----- Exercise input

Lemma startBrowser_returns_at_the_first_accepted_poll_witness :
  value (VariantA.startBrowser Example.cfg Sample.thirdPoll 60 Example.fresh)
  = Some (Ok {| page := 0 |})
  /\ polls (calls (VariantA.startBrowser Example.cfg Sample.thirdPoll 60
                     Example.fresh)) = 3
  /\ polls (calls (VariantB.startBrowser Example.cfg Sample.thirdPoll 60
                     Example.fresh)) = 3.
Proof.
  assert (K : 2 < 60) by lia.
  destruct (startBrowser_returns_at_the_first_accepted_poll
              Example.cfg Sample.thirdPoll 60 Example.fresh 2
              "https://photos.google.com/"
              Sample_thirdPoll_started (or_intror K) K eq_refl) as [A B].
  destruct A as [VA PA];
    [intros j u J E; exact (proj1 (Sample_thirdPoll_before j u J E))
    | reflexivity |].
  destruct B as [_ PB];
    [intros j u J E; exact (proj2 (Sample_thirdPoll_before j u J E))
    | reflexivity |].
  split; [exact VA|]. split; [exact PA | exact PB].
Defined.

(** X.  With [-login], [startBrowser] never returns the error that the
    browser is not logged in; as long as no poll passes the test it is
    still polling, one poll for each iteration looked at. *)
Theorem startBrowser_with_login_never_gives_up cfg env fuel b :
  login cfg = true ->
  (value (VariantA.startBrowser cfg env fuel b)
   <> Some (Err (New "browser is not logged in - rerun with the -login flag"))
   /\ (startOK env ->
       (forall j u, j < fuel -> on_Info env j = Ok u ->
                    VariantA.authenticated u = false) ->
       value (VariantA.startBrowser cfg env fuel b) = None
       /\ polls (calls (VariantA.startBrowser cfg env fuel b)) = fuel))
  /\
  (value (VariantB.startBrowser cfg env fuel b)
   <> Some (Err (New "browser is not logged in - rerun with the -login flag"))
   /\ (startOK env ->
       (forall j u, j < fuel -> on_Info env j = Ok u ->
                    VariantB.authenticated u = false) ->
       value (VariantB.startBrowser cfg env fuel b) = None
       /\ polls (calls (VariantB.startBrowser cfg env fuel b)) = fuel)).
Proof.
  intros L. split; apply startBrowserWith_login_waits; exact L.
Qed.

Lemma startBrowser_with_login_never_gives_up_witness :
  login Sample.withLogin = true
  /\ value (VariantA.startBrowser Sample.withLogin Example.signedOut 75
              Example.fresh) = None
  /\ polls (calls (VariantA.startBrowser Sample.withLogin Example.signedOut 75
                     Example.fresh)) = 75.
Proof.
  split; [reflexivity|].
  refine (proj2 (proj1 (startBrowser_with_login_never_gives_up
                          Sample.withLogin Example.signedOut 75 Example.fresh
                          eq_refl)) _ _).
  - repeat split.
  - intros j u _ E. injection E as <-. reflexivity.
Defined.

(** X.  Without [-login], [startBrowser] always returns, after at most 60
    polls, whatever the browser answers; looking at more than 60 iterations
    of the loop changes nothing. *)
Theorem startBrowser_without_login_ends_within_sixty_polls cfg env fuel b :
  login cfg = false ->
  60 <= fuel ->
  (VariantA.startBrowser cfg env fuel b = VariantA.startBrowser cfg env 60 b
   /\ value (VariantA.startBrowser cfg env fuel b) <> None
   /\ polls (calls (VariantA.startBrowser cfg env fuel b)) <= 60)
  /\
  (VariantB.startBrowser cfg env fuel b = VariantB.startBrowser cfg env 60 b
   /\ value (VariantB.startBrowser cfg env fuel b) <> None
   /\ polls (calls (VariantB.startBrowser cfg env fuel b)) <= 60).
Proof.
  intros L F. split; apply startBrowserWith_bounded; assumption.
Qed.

----------
----- Exercise input

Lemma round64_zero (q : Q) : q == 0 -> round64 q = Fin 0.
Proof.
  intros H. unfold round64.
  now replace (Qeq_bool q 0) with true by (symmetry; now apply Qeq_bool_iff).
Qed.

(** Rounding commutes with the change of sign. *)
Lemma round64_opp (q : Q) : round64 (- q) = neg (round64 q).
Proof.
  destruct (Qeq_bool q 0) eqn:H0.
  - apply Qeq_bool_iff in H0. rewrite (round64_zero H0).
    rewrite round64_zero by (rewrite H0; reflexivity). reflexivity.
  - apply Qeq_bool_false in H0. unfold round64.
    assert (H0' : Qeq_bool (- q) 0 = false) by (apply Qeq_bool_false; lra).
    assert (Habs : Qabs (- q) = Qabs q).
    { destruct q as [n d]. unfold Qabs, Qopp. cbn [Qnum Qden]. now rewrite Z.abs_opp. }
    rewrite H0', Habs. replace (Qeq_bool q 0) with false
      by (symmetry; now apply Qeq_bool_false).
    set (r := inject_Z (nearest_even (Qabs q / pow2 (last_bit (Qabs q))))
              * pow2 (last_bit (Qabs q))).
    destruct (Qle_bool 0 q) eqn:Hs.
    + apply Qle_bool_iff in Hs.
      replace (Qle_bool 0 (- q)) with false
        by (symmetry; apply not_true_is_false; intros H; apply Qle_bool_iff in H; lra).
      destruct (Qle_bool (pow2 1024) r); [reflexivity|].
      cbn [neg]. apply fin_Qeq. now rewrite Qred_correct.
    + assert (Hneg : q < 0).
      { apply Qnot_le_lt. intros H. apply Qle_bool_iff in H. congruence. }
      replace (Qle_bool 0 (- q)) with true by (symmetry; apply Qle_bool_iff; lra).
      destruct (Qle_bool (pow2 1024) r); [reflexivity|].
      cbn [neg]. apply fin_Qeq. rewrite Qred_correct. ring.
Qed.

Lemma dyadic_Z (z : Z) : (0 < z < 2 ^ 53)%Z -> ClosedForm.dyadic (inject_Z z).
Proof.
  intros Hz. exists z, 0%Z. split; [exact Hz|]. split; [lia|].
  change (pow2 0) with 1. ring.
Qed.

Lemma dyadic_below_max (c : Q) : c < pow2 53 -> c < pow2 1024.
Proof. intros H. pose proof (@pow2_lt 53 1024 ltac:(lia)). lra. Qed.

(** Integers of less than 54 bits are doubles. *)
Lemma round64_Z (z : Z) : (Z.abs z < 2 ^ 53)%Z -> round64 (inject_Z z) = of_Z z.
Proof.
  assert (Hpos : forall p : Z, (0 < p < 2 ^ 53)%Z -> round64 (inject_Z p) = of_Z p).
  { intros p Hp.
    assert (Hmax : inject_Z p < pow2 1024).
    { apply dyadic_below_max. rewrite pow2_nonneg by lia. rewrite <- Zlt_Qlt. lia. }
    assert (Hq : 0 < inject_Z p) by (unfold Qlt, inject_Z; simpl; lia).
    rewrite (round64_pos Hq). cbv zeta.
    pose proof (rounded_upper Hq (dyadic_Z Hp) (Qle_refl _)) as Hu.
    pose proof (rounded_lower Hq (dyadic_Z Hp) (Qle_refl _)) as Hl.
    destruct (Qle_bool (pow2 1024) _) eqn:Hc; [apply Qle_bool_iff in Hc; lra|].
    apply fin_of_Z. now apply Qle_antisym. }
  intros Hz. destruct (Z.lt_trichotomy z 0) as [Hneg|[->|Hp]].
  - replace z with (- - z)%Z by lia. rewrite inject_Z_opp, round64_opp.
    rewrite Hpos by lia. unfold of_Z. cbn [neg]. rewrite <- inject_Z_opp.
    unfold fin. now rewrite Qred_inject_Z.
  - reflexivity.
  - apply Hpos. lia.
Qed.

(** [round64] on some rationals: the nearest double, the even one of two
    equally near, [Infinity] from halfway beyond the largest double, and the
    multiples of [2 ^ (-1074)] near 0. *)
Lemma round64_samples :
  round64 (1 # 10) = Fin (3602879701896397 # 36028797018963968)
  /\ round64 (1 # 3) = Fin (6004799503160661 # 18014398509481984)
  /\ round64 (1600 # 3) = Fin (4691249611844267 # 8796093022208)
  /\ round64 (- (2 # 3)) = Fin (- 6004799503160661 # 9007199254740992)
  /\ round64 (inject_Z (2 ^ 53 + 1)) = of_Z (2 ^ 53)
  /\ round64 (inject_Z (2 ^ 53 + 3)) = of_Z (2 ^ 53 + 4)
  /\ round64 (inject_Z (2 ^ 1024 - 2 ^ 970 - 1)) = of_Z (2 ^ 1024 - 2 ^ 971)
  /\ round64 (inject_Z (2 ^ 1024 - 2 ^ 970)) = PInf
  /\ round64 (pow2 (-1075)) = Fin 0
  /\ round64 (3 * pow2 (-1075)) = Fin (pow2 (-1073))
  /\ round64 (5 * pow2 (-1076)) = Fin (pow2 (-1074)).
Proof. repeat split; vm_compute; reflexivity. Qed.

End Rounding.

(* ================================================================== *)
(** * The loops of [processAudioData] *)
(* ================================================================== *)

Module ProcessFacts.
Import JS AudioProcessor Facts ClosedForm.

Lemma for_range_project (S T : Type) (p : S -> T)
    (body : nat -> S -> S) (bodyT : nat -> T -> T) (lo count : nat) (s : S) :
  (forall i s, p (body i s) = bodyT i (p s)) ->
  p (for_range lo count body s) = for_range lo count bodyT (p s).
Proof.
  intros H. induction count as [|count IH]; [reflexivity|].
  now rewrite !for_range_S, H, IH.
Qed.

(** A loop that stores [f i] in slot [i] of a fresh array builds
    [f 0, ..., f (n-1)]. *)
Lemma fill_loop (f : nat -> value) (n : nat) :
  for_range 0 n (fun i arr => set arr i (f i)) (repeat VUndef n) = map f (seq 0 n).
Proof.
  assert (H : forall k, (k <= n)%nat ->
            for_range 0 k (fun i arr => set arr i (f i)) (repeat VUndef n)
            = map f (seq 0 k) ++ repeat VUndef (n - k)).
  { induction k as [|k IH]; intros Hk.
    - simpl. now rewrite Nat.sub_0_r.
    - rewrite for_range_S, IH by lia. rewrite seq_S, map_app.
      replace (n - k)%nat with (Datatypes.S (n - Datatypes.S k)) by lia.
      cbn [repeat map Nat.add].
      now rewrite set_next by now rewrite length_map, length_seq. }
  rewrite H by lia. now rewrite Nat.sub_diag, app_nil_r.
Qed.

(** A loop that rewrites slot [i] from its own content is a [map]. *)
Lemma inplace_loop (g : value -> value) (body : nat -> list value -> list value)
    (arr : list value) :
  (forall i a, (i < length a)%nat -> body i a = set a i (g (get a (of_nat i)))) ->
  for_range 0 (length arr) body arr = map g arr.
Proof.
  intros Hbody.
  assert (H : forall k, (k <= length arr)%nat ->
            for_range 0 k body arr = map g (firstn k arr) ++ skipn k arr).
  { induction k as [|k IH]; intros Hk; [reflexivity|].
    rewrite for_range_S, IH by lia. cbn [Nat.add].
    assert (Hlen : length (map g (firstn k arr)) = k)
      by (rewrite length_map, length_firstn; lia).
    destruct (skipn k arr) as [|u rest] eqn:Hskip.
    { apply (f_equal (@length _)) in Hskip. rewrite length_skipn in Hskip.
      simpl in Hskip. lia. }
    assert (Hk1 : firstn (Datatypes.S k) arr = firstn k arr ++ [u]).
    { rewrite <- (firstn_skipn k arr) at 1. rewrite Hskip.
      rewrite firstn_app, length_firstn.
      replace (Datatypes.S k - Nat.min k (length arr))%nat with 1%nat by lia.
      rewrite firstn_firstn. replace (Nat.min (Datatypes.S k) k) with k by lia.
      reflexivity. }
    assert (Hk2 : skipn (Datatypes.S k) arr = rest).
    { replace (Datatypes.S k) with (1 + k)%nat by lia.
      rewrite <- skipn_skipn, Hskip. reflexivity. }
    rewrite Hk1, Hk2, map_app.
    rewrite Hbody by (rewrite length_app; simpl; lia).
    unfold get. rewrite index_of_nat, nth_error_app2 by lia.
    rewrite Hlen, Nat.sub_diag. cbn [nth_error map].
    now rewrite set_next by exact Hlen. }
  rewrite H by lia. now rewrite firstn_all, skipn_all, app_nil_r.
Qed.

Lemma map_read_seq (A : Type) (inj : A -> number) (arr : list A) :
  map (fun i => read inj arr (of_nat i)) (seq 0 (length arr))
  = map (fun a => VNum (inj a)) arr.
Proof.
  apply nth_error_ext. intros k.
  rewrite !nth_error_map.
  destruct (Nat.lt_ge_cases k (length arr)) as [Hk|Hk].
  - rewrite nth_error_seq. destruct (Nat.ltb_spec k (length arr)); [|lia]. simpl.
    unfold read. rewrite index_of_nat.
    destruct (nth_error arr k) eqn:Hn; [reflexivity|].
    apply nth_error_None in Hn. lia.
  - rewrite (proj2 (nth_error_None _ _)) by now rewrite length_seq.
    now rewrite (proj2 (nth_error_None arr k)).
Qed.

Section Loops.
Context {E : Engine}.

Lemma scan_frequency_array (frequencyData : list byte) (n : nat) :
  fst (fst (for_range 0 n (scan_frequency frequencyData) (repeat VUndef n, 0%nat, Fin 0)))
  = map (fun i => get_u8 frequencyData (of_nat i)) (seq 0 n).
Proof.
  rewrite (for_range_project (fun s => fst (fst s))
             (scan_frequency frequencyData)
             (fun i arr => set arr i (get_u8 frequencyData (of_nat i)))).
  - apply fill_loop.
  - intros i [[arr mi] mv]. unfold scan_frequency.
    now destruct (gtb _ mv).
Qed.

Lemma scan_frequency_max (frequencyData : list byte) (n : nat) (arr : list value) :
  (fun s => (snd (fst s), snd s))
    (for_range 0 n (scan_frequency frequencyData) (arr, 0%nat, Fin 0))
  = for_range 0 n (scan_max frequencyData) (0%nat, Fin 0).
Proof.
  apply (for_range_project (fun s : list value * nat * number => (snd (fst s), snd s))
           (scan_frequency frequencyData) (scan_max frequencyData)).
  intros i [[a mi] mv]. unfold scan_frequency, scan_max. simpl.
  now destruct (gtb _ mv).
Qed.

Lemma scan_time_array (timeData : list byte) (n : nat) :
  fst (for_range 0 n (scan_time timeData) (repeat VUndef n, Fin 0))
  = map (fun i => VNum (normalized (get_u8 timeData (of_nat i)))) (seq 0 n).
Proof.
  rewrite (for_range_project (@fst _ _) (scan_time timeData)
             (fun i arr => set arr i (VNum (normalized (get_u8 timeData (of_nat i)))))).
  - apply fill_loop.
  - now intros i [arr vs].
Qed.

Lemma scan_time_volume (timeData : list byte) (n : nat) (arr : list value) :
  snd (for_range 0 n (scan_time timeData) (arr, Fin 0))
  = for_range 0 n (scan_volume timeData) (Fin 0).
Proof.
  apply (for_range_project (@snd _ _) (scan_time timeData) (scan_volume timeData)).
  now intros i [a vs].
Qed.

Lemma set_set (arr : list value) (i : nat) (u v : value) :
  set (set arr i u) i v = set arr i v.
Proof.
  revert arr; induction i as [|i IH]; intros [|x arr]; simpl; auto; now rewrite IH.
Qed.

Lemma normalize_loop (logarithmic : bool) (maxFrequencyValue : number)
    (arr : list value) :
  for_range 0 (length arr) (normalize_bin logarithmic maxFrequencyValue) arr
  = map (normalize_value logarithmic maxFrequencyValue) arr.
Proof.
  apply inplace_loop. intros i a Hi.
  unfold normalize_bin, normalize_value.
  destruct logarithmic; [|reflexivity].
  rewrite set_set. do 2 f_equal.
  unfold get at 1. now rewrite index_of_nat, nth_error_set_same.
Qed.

----------

Task instructions.
Go through the data and show each line that holds "signedOut".

Answer for this exercise.
  /\ value (VariantA.startBrowser Sample.withLogin Example.signedOut 75
  /\ polls (calls (VariantA.startBrowser Sample.withLogin Example.signedOut 75
                          Sample.withLogin Example.signedOut 75 Example.fresh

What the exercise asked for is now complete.